Segment Open

(* ===== verification/LogitsProcessors.v ===== *)
(** * vllm/v1/sample/logits_processor (interface.py, state.py, builtin.py)

    How the persistent batch tells the logits processors what changed in a step: the
    [BatchUpdateBuilder] that collects removals, additions and moves, and the built-in
    processors, which keep state per row of the batch and follow these updates.

    Floating-point values are canonical rationals ([Qc]); storing one in a float32 array rounds
    it with the parameter [f32].  The list of output tokens of a request is a shared object: an
    update holds a reference ([oref]) into the [heap] of these lists, and a processor sees the
    tokens appended later. *)

From Stdlib Require Import ZArith Lia QArith Qcanon.
From stdpp Require Import sorting.
From stdpp Require Import base tactics option numbers gmap strings list.
From S2P Require Import Prelude Numpy.
Local Open Scope nat_scope.

(** ** Sampling parameters, as far as the batch and the processors read them *)

Inductive SamplingType := GREEDY | RANDOM | RANDOM_SEED.
#[export] Instance SamplingType_eq_dec : EqDecision SamplingType.
Proof. solve_decision. Defined.

Record SamplingParams := mkParams {
  temperature : Qc;
  top_p : Qc;
  top_k : Z;
  min_p : Qc;
  frequency_penalty : Qc;
  presence_penalty : Qc;
  repetition_penalty : Qc;
  seed : option Z;
  logprobs : option Z;
  prompt_logprobs : option Z;
  min_tokens : Z;
  all_stop_token_ids : list Z;  (** a set *)
  logit_bias : option (list (Z * Qc));  (** a dict *)
  allowed_token_ids : option (list nat);
  bad_words_token_ids : option (list (list Z));
}.
Definition SAMPLING_EPS : Qc := Q2Qc (1 # 100000).
Definition sampling_type (p : SamplingParams) : SamplingType :=
  if decide (temperature p < SAMPLING_EPS)%Qc then GREEDY else if seed p then RANDOM_SEED else RANDOM.

(** References to lists of output tokens, and the lists *)
Notation oref := nat (only parsing).
Definition heap := gmap oref (list Z).
Definition tokens_of (h : heap) (o : oref) : list Z := default [] (h !! o).

(** ** interface.py *)

Inductive MoveDirectionality := UNIDIRECTIONAL | SWAP.
#[export] Instance MoveDirectionality_eq_dec : EqDecision MoveDirectionality.
Proof. solve_decision. Defined.
Notation RemovedRequest := nat (only parsing).
Definition AddedRequest : Type := nat * SamplingParams * option (list Z) * oref.
Definition MovedRequest : Type := nat * nat * MoveDirectionality.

Segment Closed

_Aim of the task_: All entries are to be returned word for word.

_Written response_:
(* ===== verification/LogitsProcessors.v ===== *)
(** * vllm/v1/sample/logits_processor (interface.py, state.py, builtin.py)

    How the persistent batch tells the logits processors what changed in a step: the
    [BatchUpdateBuilder] that collects removals, additions and moves, and the built-in
    processors, which keep state per row of the batch and follow these updates.

    Floating-point values are canonical rationals ([Qc]); storing one in a float32 array rounds
    it with the parameter [f32].  The list of output tokens of a request is a shared object: an
    update holds a reference ([oref]) into the [heap] of these lists, and a processor sees the
    tokens appended later. *)

From Stdlib Require Import ZArith Lia QArith Qcanon.
From stdpp Require Import sorting.
From stdpp Require Import base tactics option numbers gmap strings list.
From S2P Require Import Prelude Numpy.
Local Open Scope nat_scope.

(** ** Sampling parameters, as far as the batch and the processors read them *)

Inductive SamplingType := GREEDY | RANDOM | RANDOM_SEED.
#[export] Instance SamplingType_eq_dec : EqDecision SamplingType.
Proof. solve_decision. Defined.

Record SamplingParams := mkParams {
  temperature : Qc;
  top_p : Qc;
  top_k : Z;
  min_p : Qc;
  frequency_penalty : Qc;
  presence_penalty : Qc;
  repetition_penalty : Qc;
  seed : option Z;
  logprobs : option Z;
  prompt_logprobs : option Z;
  min_tokens : Z;
  all_stop_token_ids : list Z;  (** a set *)
  logit_bias : option (list (Z * Qc));  (** a dict *)
  allowed_token_ids : option (list nat);
  bad_words_token_ids : option (list (list Z));
}.
Definition SAMPLING_EPS : Qc := Q2Qc (1 # 100000).
Definition sampling_type (p : SamplingParams) : SamplingType :=
  if decide (temperature p < SAMPLING_EPS)%Qc then GREEDY else if seed p then RANDOM_SEED else RANDOM.

(** References to lists of output tokens, and the lists *)
Notation oref := nat (only parsing).
Definition heap := gmap oref (list Z).
Definition tokens_of (h : heap) (o : oref) : list Z := default [] (h !! o).

(** ** interface.py *)

Inductive MoveDirectionality := UNIDIRECTIONAL | SWAP.
#[export] Instance MoveDirectionality_eq_dec : EqDecision MoveDirectionality.
Proof. solve_decision. Defined.
Notation RemovedRequest := nat (only parsing).
Definition AddedRequest : Type := nat * SamplingParams * option (list Z) * oref.
Definition MovedRequest : Type := nat * nat * MoveDirectionality.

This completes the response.